• ABOUT THIS EXERCISE
In the material below, some lines may hold the word "iterable"; state how many do, giving only the number.

• EXCERPTED DATA
(** [find_poppler] never raises and only asks the filesystem; a
    variable that is set is left alone, and a path that is set but
    missing is dropped for this request. *)
Lemma find_poppler_run w env :
  exists pp env1 ps,
    find_poppler w env = mkOutcome (Ok pp) env1 (map EvExists ps)
    /\ (truthy env = true -> env1 = env)
    /\ (forall p, env = Some p -> truthy env = true -> path_exists w p = false ->
        pp = None).
Proof.
  unfold find_poppler, bind, environ_get. cbn.
  destruct env as [[|c p]|]; cbn.
  - match goal with |- context [probe w ?l ?q ?e] =>
      destruct (probe_run w l q e) as (pp' & env' & ps & ->) end. cbn.
    destruct pp' as [[|c p]|]; cbn.
    + exists (Some ""), env', ps. rewrite app_nil_r. repeat split; discriminate.
    + rewrite ?exists__eq; cbn.
      exists (if negb (path_exists w (String c p)) then None else Some (String c p)),
        env', (ps ++ [String c p])%list.
      split; [|split; discriminate].
      rewrite map_app. now destruct (path_exists w (String c p)).
    + exists None, env', ps. rewrite app_nil_r. repeat split; discriminate.
  - rewrite ?exists__eq; cbn.
    exists (if negb (path_exists w (String c p)) then None else Some (String c p)),
      (Some (String c p)), [String c p].
    split; [now destruct (path_exists w (String c p))|]. split; [reflexivity|].
    intros q [= <-] _ ->. reflexivity.
  - match goal with |- context [probe w ?l ?q ?e] =>
      destruct (probe_run w l q e) as (pp' & env' & ps & ->) end. cbn.
    destruct pp' as [[|c p]|]; cbn.
    + exists (Some ""), env', ps. rewrite app_nil_r. repeat split; discriminate.
    + rewrite ?exists__eq; cbn.
      exists (if negb (path_exists w (String c p)) then None else Some (String c p)),
        env', (ps ++ [String c p])%list.
      split; [|split; discriminate].
      rewrite map_app. now destruct (path_exists w (String c p)).
    + exists None, env', ps. rewrite app_nil_r. repeat split; discriminate.
Qed.

(** ** The two attempts *)

Lemma convert_pdf_run w (format : string) (pdf : bytes) (pp : option string) env :
  let o1 := options format true (Some 60) pp in
  let o2 := options format false None pp in
  convert_pdf w format pdf pp env =
    match convert_from_bytes w pdf o1 with
    | Ok images => mkOutcome (Ok (inr images)) env [EvConvertFromBytes pdf o1]
    | Raise _ =>
        match convert_from_bytes w pdf o2 with
        | Ok images =>
            mkOutcome (Ok (inr images)) env
              [EvConvertFromBytes pdf o1; EvConvertFromBytes pdf o2]
        | Raise _ =>
            mkOutcome (Ok (inl (HttpResponse_ conversion_failed None 500))) env
              [EvConvertFromBytes pdf o1; EvConvertFromBytes pdf o2]
        end
    end.
Proof.
  intros o1 o2. unfold convert_pdf, try_except, bind.
  rewrite !convert_from_bytes__eq. fold o1 o2. cbn.
  destruct (convert_from_bytes w pdf o1); cbn; [reflexivity|].
  destruct (convert_from_bytes w pdf o2); reflexivity.
Qed.
Lemma run_count a w f c fuel :
  (forall st, count f (turn_log a w st) = c) ->
  count f (log (init a w)) = 0 ->
  f EvTimings = false -> f EvCommFree = false -> (forall p, f (EvFree p) = false) ->
  Z.to_nat (Z.max 1 (a_max_iter a)) <= fuel ->
  exists st, jacobi_cpu a w fuel = Some (Z.max 1 (a_max_iter a), st) /\
             count f (log st) = Z.to_nat (Z.max 1 (a_max_iter a)) * c.
Proof.
  intros Hc H0 Ht Hcf Hfr Hfuel.
  destruct (jacobi_cpu_returns_turns_aux a w fuel Hfuel) as (_ & Hret).
  eexists. split; [exact Hret |]. simpl.
  rewrite run_log, !count_app, H0, count_concat_const with (c := c).
  - rewrite length_map, length_seq.
    assert (Hend : forall p, count f [EvTimings; EvFree p; EvCommFree; EvCommFree] = 0).
    { intros p. unfold count.
      by rewrite !filter_cons_False by (rewrite ?Ht, ?Hcf, ?Hfr; done). }
    rewrite Hend. lia.
  - intros l (k & -> & _)%list_elem_of_fmap. apply Hc.
Qed.

Lemma turn_log_counts_by_direction a w st d :
  count (is_irecv_from d) (turn_log a w st) = (if has_neighbour a d then 1 else 0) /\
  count (is_isend_to d) (turn_log a w st) = (if has_neighbour a d then 1 else 0).
Proof.
  unfold turn_log, diagnostics, halo_events, has_neighbour.
  destruct d, (a_rank a =? 0)%Z, (a_save_output a),
    (has_north a), (has_south a), (has_east a), (has_west a); done.
Qed.

(** X11.  Every turn of the loop posts one receive and one send per
    neighbour, waits once and reduces once: a run of n = max(1, max_iter)
    turns logs n calls of MPI_Waitall, n of MPI_Allreduce, and as many
    receives as sends, n for each direction with a neighbour and none for a
    direction without. *)
Theorem run_posts_and_waits a w fuel :
  Z.to_nat (Z.max 1 (a_max_iter a)) <= fuel ->
  let n := Z.to_nat (Z.max 1 (a_max_iter a)) in
  exists st,
    jacobi_cpu a w fuel = Some (Z.max 1 (a_max_iter a), st) /\
    count is_waitall (log st) = n /\
    count is_allreduce (log st) = n /\
    count is_irecv (log st) = n * neighbours a /\
    count is_isend (log st) = n * neighbours a /\
    (forall d, count (is_irecv_from d) (log st) = if has_neighbour a d then n else 0) /\
    (forall d, count (is_isend_to d) (log st) = if has_neighbour a d then n else 0).
Proof.
  intros Hfuel n.
  destruct (run_count a w is_waitall 1 fuel) as (st & Hret & Hw);
    [intros st; apply turn_log_counts | done..|].
  destruct (run_count a w is_allreduce 1 fuel) as (st2 & Hret2 & Ha);
    [intros st'; apply turn_log_counts | done..|].
  destruct (run_count a w is_irecv (neighbours a) fuel) as (st3 & Hret3 & Hr);
    [intros st'; apply turn_log_counts | done..|].
  destruct (run_count a w is_isend (neighbours a) fuel) as (st4 & Hret4 & Hs);
    [intros st'; apply turn_log_counts | done..|].
  rewrite Hret in Hret2, Hret3, Hret4.
  injection Hret2 as <-. injection Hret3 as <-. injection Hret4 as <-.
  exists st. fold n in Hw, Ha, Hr, Hs.
  split; [done |]. split; [lia |]. split; [lia |]. split; [lia |]. split; [lia |].
  split; intros d.
  - destruct (run_count a w (is_irecv_from d) (if has_neighbour a d then 1 else 0) fuel)
      as (st5 & Hret5 & Hd); [intros st'; apply turn_log_counts_by_direction | done..|].
    rewrite Hret in Hret5. injection Hret5 as <-. rewrite Hd. fold n.
    destruct (has_neighbour a d); lia.
  - destruct (run_count a w (is_isend_to d) (if has_neighbour a d then 1 else 0) fuel)
      as (st5 & Hret5 & Hd); [intros st'; apply turn_log_counts_by_direction | done..|].
    rewrite Hret in Hret5. injection Hret5 as <-. rewrite Hd. fold n.
    destruct (has_neighbour a d); lia.
Qed.

(** X12.  The diagnostics are gated: the loop prints once per turn on rank
    0 and never on another rank, and it exports a frame once per turn when
    save_output is set and never otherwise. *)
Theorem diagnostics_are_gated a w fuel :
  Z.to_nat (Z.max 1 (a_max_iter a)) <= fuel ->
  let n := Z.to_nat (Z.max 1 (a_max_iter a)) in
  exists st,
    jacobi_cpu a w fuel = Some (Z.max 1 (a_max_iter a), st) /\
    count is_print (log st) = (if (a_rank a =? 0)%Z then n else 0) /\
    count is_png (log st) = (if a_save_output a then n else 0).
Proof.
  intros Hfuel n.
  destruct (run_count a w is_print (if (a_rank a =? 0)%Z then 1 else 0) fuel)
    as (st & Hret & Hp); [intros st; apply turn_log_counts | done..|].
  destruct (run_count a w is_png (if a_save_output a then 1 else 0) fuel)
    as (st2 & Hret2 & Hg); [intros st'; apply turn_log_counts | done..|].
  rewrite Hret in Hret2. injection Hret2 as <-.
  exists st. fold n in Hp, Hg. split; [done |].
  destruct (a_rank a =? 0)%Z, (a_save_output a); split; lia.
Qed.

(** X13.  A process that is alone in the communicator (size 1, rank 0) has
    no neighbour whatever P is, and its run posts no receive and no
    send. *)
Theorem lone_process_posts_nothing a w fuel :
  a_size a = 1%Z -> a_rank a = 0%Z ->
  Z.to_nat (Z.max 1 (a_max_iter a)) <= fuel ->
  neighbours a = 0 /\
  exists st,
    jacobi_cpu a w fuel = Some (Z.max 1 (a_max_iter a), st) /\
    count is_irecv (log st) = 0 /\ count is_isend (log st) = 0.
Proof.
  intros Hsize Hrank Hfuel.
  assert (Hnone : neighbours a = 0).
  { unfold neighbours, has_north, has_south, has_east, has_west,
      ns_rank, ns_size, ew_rank, ew_size, ns_comm, ew_comm.
    rewrite Hsize, Hrank. reflexivity. }
  split; [done |].
  destruct (run_count a w is_irecv (neighbours a) fuel) as (st & Hret & Hr);
    [intros st; apply turn_log_counts | done..|].
  destruct (run_count a w is_isend (neighbours a) fuel) as (st2 & Hret2 & Hs);
    [intros st'; apply turn_log_counts | done..|].
  rewrite Hret in Hret2. injection Hret2 as <-.
  exists st. rewrite Hnone in Hr, Hs. split; [done |]. lia.
Qed.

End RunMore.

(** ** The process grid *)

Section Topology.
Local Open Scope Z_scope.

Lemma sorted_Z_NoDup (l : list Z) : StronglySorted Z.lt l -> NoDup l.
Proof.
  induction 1 as [|x l Hs IH Hall]; constructor; [| done].
  rewrite Forall_forall in Hall. intros Hx. apply Hall in Hx. lia.
Qed.

Lemma sorted_Z_ext (l1 l2 : list Z) :
  StronglySorted Z.lt l1 -> StronglySorted Z.lt l2 ->
  (forall x, x ∈ l1 <-> x ∈ l2) -> l1 = l2.
Proof.
  intros H1 H2 Hel. apply (StronglySorted_unique_strong Z.lt); [| done | done |].
  - intros x y _ _ Hxy Hyx. lia.
  - apply NoDup_Permutation; [by apply sorted_Z_NoDup.. | done].
Qed.

Lemma seqZ_sorted m n : StronglySorted Z.lt (seqZ m n).
Proof.
  unfold seqZ. apply (StronglySorted_fmap _ lt Z.lt); [intros x y Hxy; lia |].
  generalize 0%nat. induction (Z.to_nat n) as [|k IH]; intros s; simpl; constructor.
  - apply IH.
  - apply Forall_forall. intros y Hy%list_elem_of_In%in_seq. lia.
Qed.
(** * aws/hhvm1/lambdas/activities.py

    A shallow embedding of the Step Functions activities of the packaging
    repository, and the properties of their decision predicates and launch
    configurations.

    Conventions of the embedding.

    - A Python call either returns a value or raises: [result A].  The
      exceptions of the model are the ones the code of activities.py raises
      itself ([raise Exception(...)]) and the ones its own subscript,
      iteration and membership operations raise on the values it receives
      ([KeyError], [TypeError]).  Calls into the [common] module, into boto3
      and into the Docker registry are taken as returning: a failure of the
      network or of a service is outside the model.  The one exception is
      botocore's check of parameter types, which happens before any request.
    - JSON documents (the activity's event, the registry's tag list, the
      launch parameters) are values of [pyval]; JSON numbers are integers.
    - A [dict] whose order of insertion is observable (it is iterated to build
      a message, or returned) is an association list in insertion order; a
      dict that is only looked up and measured is a [gmap].
    - A Python [set] of strings is a [gset string]; the order in which CPython
      iterates a set is left open ([PySet.order]).  A set of JSON values is
      the list of its members ([pyset]), compared as Python compares them. *)

From Stdlib Require Import String Ascii ZArith List.
From stdpp Require Import base option list gmap sets strings.

Open Scope string_scope.

(** ** Python values, exceptions and dictionaries *)

Module py.

Inductive exn : Type :=
| Exception (msg : string)
| KeyError (key : string)
| TypeError (msg : string)
| StopIteration
| ParamValidationError (msg : string).

Inductive result (A : Type) : Type :=
| Ok (a : A)
| Raise (e : exn).
Arguments Ok {A} a.
Arguments Raise {A} e.

Definition raises {A} (r : result A) : Prop :=
  match r with Ok _ => False | Raise _ => True end.

Definition returns {A} (r : result A) : Prop :=
  match r with Ok _ => True | Raise _ => False end.

(** Sequencing: the first exception raised ends the computation. *)
Definition bind {A B} (r : result A) (f : A → result B) : result B :=
  match r with Ok a => f a | Raise e => Raise e end.

Notation "'do' x <- e ; k" := (bind e (λ x, k))
  (at level 10, x name, e at level 100, k at level 200,
   format "'[v' 'do'  x  <-  e ; '/' k ']'").
Notation "'do_' e ; k" := (bind e (λ _, k))
  (at level 10, e at level 100, k at level 200,
   format "'[v' 'do_'  e ; '/' k ']'").

(** The double quote and the line feed, as one-character strings. *)
Definition dq : string := String (ascii_of_nat 34) EmptyString.
Definition nl : string := String (ascii_of_nat 10) EmptyString.

(** [sep.join(l)] *)
Definition join (sep : string) (l : list string) : string :=
  String.concat sep l.

(** A dict in insertion order. *)
Definition dict (V : Type) : Type := list (string * V).

Definition keys {V} (d : dict V) : list string := d.*1.
Definition values {V} (d : dict V) : list V := d.*2.

(** [d.get(k)] *)
Fixpoint get {V} (d : dict V) (k : string) : option V :=
  match d with
  | [] => None
  | (k', v) :: d' => if decide (k' = k) then Some v else get d' k
  end.

(** [d[k] = v]: an existing key keeps its place, a new one goes last. *)
Fixpoint setitem {V} (d : dict V) (k : string) (v : V) : dict V :=
  match d with
  | [] => [(k, v)]
  | (k', v') :: d' =>
      if decide (k' = k) then (k, v) :: d' else (k', v') :: setitem d' k v
  end.

(** [d.update(e)] *)
Definition update {V} (d e : dict V) : dict V :=
  foldl (λ acc kv, setitem acc kv.1 kv.2) d e.

(** [{k: v for k, v in d.items() if keep(k, v)}] *)
Definition dict_comp {V} (keep : string → V → bool) (d : dict V) : dict V :=
  update [] (filter (λ kv, keep kv.1 kv.2 = true) d).

(** [any(...)] *)
Definition any {A} (p : A → bool) (l : list A) : bool := existsb p l.

(** [any(f(x) for x in l)] where [f] may raise: the generator is consumed up
    to the first true value. *)
Fixpoint any_gen {A} (f : A → result bool) (l : list A) : result bool :=
  match l with
  | [] => Ok false
  | x :: l' => do b <- f x; if b then Ok true else any_gen f l'
  end.

(** JSON-shaped values. *)
#[local] Unset Elimination Schemes.
Inductive pyval : Type :=
| PNone
| PBool (b : bool)
| PInt (z : Z)
| PStr (s : string)
| PList (l : list pyval)
| PDict (d : list (string * pyval)).
#[local] Set Elimination Schemes.

(** Truth value of an object, as [if v:] and [not v] test it. *)
Definition truthy (v : pyval) : bool :=
  match v with
  | PNone => false
  | PBool b => b
  | PInt z => negb (Z.eqb z 0)
  | PStr s => negb (bool_decide (s = EmptyString))
  | PList l => match l with [] => false | _ => true end
  | PDict d => match d with [] => false | _ => true end
  end.

(** [v[k]] for a string [k]: only a dict can be subscripted by a string. *)
Definition getitem (v : pyval) (k : string) : result pyval :=
  match v with
  | PDict d =>
      match get d k with
      | Some x => Ok x
      | None => Raise (KeyError k)
      end
  | PList _ => Raise (TypeError "list indices must be integers or slices, not str")
  | PStr _ => Raise (TypeError "string indices must be integers")
  | PNone | PBool _ | PInt _ => Raise (TypeError "object is not subscriptable")
  end.

(** [x == v] for a string [x]: a string equals only the same string. *)
Definition str_eq (x : string) (v : pyval) : bool :=
  match v with
  | PStr s => bool_decide (s = x)
  | _ => false
  end.

(** [x in s] for two strings: [x] occurs in [s]. *)
Definition occurs (x s : string) : bool :=
  match String.index 0 x s with Some _ => true | None => false end.

(** [x in c] for a string [x]. *)
Definition contains (x : string) (c : pyval) : result bool :=
  match c with
  | PList l => Ok (any (str_eq x) l)
  | PDict d => Ok (bool_decide (x ∈ keys d))
  | PStr s => Ok (occurs x s)
  | PNone | PBool _ | PInt _ => Raise (TypeError "argument is not iterable")
  end.

(** [for x in v]: the elements of a list, the keys of a dict, the
    characters of a string. *)
Definition iter (v : pyval) : result (list pyval) :=
  match v with
  | PList l => Ok l
  | PDict d => Ok (PStr <$> keys d)
  | PStr s => Ok ((λ c, PStr (String c EmptyString)) <$> list_ascii_of_string s)
  | PNone | PBool _ | PInt _ => Raise (TypeError "object is not iterable")
  end.

(** Equality of hashable values, as a set compares its members: [True] and
    [False] are the integers 1 and 0. *)
Definition eqb (a b : pyval) : bool :=
  match a, b with
  | PNone, PNone => true
  | PStr s, PStr t => bool_decide (s = t)
  | PBool x, PBool y => bool_decide (x = y)
  | PInt x, PInt y => Z.eqb x y
  | PBool x, PInt y | PInt y, PBool x => Z.eqb (if x then 1 else 0) y
  | _, _ => false
  end.

(** [hash(v)]: lists and dicts are unhashable. *)
Definition hashable (v : pyval) : result unit :=
  match v with
  | PList _ => Raise (TypeError "unhashable type: 'list'")
  | PDict _ => Raise (TypeError "unhashable type: 'dict'")
  | _ => Ok tt
  end.

(** A set of hashable values, in the order its members were added. *)
Definition pyset : Type := list pyval.

(** [v in s]: the value is hashed, then compared with the members. *)
Definition set_contains (v : pyval) (s : pyset) : result bool :=
  do_ hashable v; Ok (any (eqb v) s).

(** [s.add(v)] *)
Definition set_add (s : pyset) (v : pyval) : result pyset :=
  do b <- set_contains v s; Ok (if b then s else (s ++ [v])%list).

(** [{f(x) for x in l}] *)
Fixpoint set_comp {A} (f : A → result pyval) (l : list A) (acc : pyset)
  : result pyset :=
  match l with
  | [] => Ok acc
  | x :: l' => do v <- f x; do acc' <- set_add acc v; set_comp f l' acc'
  end.

(** [{x for x in l if cond(x)}] for strings. *)
Fixpoint str_set_comp (cond : string → result bool) (l : list string)
  : result (gset string) :=
  match l with
  | [] => Ok ∅
  | x :: l' =>
      do b <- cond x; do s <- str_set_comp cond l';
      Ok (if b then {[x]} ∪ s else s)
  end.

(** [m[k]] for a dict kept as a finite map. *)
Definition subscript {V} (m : gmap string V) (k : string) : result V :=
  match m !! k with
  | Some v => Ok v
  | None => Raise (KeyError k)
  end.

(** A class attribute that is [None] or a string. *)
Definition attr : Type := option string.

Definition attr_truthy (a : attr) : bool :=
  match a with
  | Some s => negb (bool_decide (s = EmptyString))
  | None => false
  end.

(** An attribute is missing when it is [None] or the empty string. *)
Definition attr_missing (a : attr) : Prop := a = None ∨ a = Some EmptyString.

(** [format(a)], as an f-string prints the attribute. *)
Definition attr_format (a : attr) : string :=
  match a with Some s => s | None => "None" end.

(** [s + a] *)
Definition str_add (s : string) (a : attr) : result string :=
  match a with
  | Some t => Ok (s +:+ t)
  | None => Raise (TypeError "can only concatenate str (not NoneType) to str")
  end.

Definition attr_value (a : attr) : pyval :=
  match a with Some s => PStr s | None => PNone end.

End py.
Export py.

(** Iteration order of a set of strings.  CPython fixes no order; whatever it
    is, it enumerates the members. *)
Module PySet.
Class order : Type := {
  iter : gset string → list string;
  iter_elements : ∀ s, iter s ≡ₚ elements s;
}.
End PySet.

(** ** The modules activities.py imports *)

(** common.py is not among the sources: the functions and the configuration
    table that activities.py uses from it are parameters. *)
Module common.

Module Config.
Class table : Type := {
  macos_versions : gmap string string;
}.
End Config.

Class functions : Type := {
  fake_ec2 : pyval → bool;
  url : string → string;
  fetch : string → string;
  format_env : dict string → string;
  env_for_version : pyval → gmap string string;
  build_status : pyval → pyval → string;
  build_statuses : pyval → dict string;
  is_linux : string → bool;
  is_nightly : pyval → bool;
}.

(** The same functions, with another answer of the build-status service. *)
Definition with_build_statuses (F : functions)
    (statuses : pyval → dict string) : functions := {|
  fake_ec2 := fake_ec2;
  url := url;
  fetch := fetch;
  format_env := format_env;
  env_for_version := env_for_version;
  build_status := build_status;
  build_statuses := statuses;
  is_linux := is_linux;
  is_nightly := is_nightly;
|}.

End common.

(** The part of AWS that activities.py queries through boto3: the EC2
    instances of the account with their tags and state, and the listing of an
    S3 bucket under a prefix. *)
Module boto3.

Record Instance : Type := {
  tags : gmap string string;
  state_name : string;
}.

Record Filter : Type := {
  Name : string;
  Values : list string;
}.

(** DescribeInstances filters: [tag:<key>] selects the instances whose tag
    <key> has one of the values, [instance-state-name] the instances in one
    of the states; the module uses no other filter, and none is modelled.
    EC2 reads the characters [*] and [?] of a value as wildcards: the
    comparison below is the one of EC2 for a [literal] value, one that has
    neither (nor the backslash that escapes them). *)
Definition literal (value : string) : bool :=
  negb (occurs "*" value) && negb (occurs "?" value)
  && negb (occurs (String (ascii_of_nat 92) EmptyString) value).

Definition filter_matches (f : Filter) (i : Instance) : bool :=
  match Name f with
  | String "t" (String "a" (String "g" (String ":" key))) =>
      match tags i !! key with
      | Some v => bool_decide (v ∈ Values f)
      | None => false
      end
  | name =>
      bool_decide (name = "instance-state-name") &&
      bool_decide (state_name i ∈ Values f)
  end.

Record S3Object : Type := {
  Key : string;
}.

Record ListObjectsOutput : Type := {
  Contents : option (list S3Object);
}.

• OUTPUT OF THE TASK
2